In addition to the role of metabolites as biomarkers in the diagnosis of AAD, the metabolic changes of AAD suggest a novel metabolic pathway for the treatment of AAD. Targeting metabolism has been proposed in the treatment of AAD and shows some achievement. Chronic inflammation of the aorta has been reported to underlie AAA pathology, with infiltrating leukocytes producing cytokines and proteases that ultimately lead to deterioration of the vessel wall[172]. To date, anti-inflammatory drugs and immunosuppressive drugs have been demonstrated to exert on the inhibition of aneurysm formation. For example, celecoxib, sirolimus, and cyclosporine A have been shown to prevent aneurysm formation potently in the animal aneurysm models, whereas hydrocortisone induced aortic rupture and aneurysm formation in mice[173-175]. Notably, Azathioprine (Aza), an immunosuppressive drug, could promote metabolite 6-MP to modulate the activation of c-Jun-terminal-N-kinase (JNK) in ECs, leading to suppress aneurysm progression[176]. Targetting amino acid metabolism and blocking Hcy accumulation can also be viable treatments for AAD. OT-58, the most representative drug for HHcy treatment, has entered phase 1/2 clinical trials and might play a crucial role in the future treatment of AAA[177-179]. At the same time, a low methionine diet combined with vitamins B6, B12, and FA can reduce serum Hcy concentration in HHcy patients with AAA, which may have a protective effect on AAA[180, 181]. Several IDO inhibitors which fulfill a function in Tryptophan, such as Indoximod, Epacadostat, and Navoximod, have been approved for patients in anti-tumor therapy[182], but there is a lack of research to assess the application of these drugs on AAA. Studies have found that Glycine (Gly) has protective effects on lowering blood pressure[183, 184], and supplementing the diet with an appropriate dose of Gly could prevent cardiovascular diseases, suggesting that Gly may play a powerful part in the treatment of AAD by controlling blood pressure which is an important risk factor for AAD.

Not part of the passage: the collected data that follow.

Lemma topic_no_nul d :
  EffectOutboxDraft_Validate d = None → "000"%char ∉ chars d.(edraft_Topic).
Proof.
  unfold EffectOutboxDraft_Validate. rewrite first_error_None, !Forall_cons.
  intros (_ & Ht%validatePrintableASCII_chars & _). rewrite Forall_forall in Ht. intros Hin.
  assert (Hb : 0 ∈ bytes d.(edraft_Topic)); [|apply Ht in Hb; lia]. clear Ht.
  induction d.(edraft_Topic) as [|c t IH]; [by apply elem_of_nil in Hin|]. simpl in *.
  apply elem_of_cons in Hin as [<-|Hin]; [by left|right; auto].
Qed.

Lemma dedupeScope_inj d1 d2 :
  EffectOutboxDraft_Validate d1 = None → EffectOutboxDraft_Validate d2 = None →
  dedupeScope d1 = dedupeScope d2 →
  d1.(edraft_Topic) = d2.(edraft_Topic) ∧ d1.(edraft_DedupeKey) = d2.(edraft_DedupeKey).
Proof. unfold dedupeScope. eauto using separator_inj, topic_no_nul. Qed.

Lemma validateEffects_None seenO seenD es :
  validateEffects seenO seenD es = None ↔
  Forall (fun e => EffectOutboxDraft_Validate e = None
                   ∧ e.(edraft_OutboxID) ∉ seenO ∧ dedupeScope e ∉ seenD) es
  ∧ NoDup (map edraft_OutboxID es) ∧ NoDup (map dedupeScope es).
Proof.
  revert seenO seenD. induction es as [|e es IH]; intros seenO seenD.
  { simpl. split; [|done]. intros _. split_and!; constructor. }
  cbn [validateEffects map]. rewrite first_error_None, !Forall_cons, !when_None, IH, !NoDup_cons.
  rewrite !bool_decide_eq_false, !Forall_forall. split.
  - intros (Hv & Ho & Hd & (Hall & Hno & Hnd) & _). split_and!; try done.
    + intros x Hx. destruct (Hall x Hx) as (? & ? & ?). split_and!; set_solver.
    + intros (x & Heq & Hx)%list_elem_of_fmap. destruct (Hall x Hx) as (_ & Hf & _). set_solver.
    + intros (x & Heq & Hx)%list_elem_of_fmap. destruct (Hall x Hx) as (_ & _ & Hf). set_solver.
  - intros (((Hv & Ho & Hd) & Hall) & (Hio & Hno) & (Hid & Hnd)).
    split_and!; try done; [|by intros x Hx%elem_of_nil]. intros x Hx. destruct (Hall x Hx) as (? & ? & ?). split_and!; [done| |].
    + apply not_elem_of_union. split; [|done]. rewrite elem_of_singleton. intros Heq. apply Hio.
      apply list_elem_of_fmap. eauto.
    + apply not_elem_of_union. split; [|done]. rewrite elem_of_singleton. intros Heq. apply Hid.
      apply list_elem_of_fmap. eauto.
Qed.

(** ** Execution timestamps (sql_execution_store.go) *)

Definition year1000 : time := 364877 * 86400 * second.
Definition year10000 : time := 3652059 * 86400 * second.

Definition canonicalExecutionTime (value : time) : result time :=
  guard! negb (IsZero value) else ErrText "execution clock returned zero time";;
  let value := value - value mod 1000 in
  guard! (year1000 <=? value) && (value <? year10000)
    else ErrText "execution time is outside SQL datetime range";;
  Ok value.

Based on previous studies on the relationship between lipid metabolism and AAA, it is possible to develop drugs for the prevention and treatment of AAA from the perspective of regulating lipid metabolism. High density lipoprotein (HDL) enhanced the level of annexin A1 (Anxa1) to inhibit endothelial cell inflammation, while Anxa1 has been shown to restrain the occurrence of acute aortic dissection by inhibiting the phenotypic transformation of vascular smooth muscle cells, suggesting that there may be drug targets for the treatment of AAD that target the inflammation response to HDL[185, 186]. Furthermore, previous clinical studies reported that proprotein convertase subtilisin-kexin type 9 (PCSK9) inhibitors can reduce AAA risk, and PCSK9 inhibitors can reduce low-density lipoprotein cholesterol (LDL) by inhibiting degradation of the LDL receptor, whereas mutations in PCSK9 aggravated AAA development in mice[187]. Although their clinical effect on AAA has not been tested, it provides a new perspective for the clinical treatment of AAD.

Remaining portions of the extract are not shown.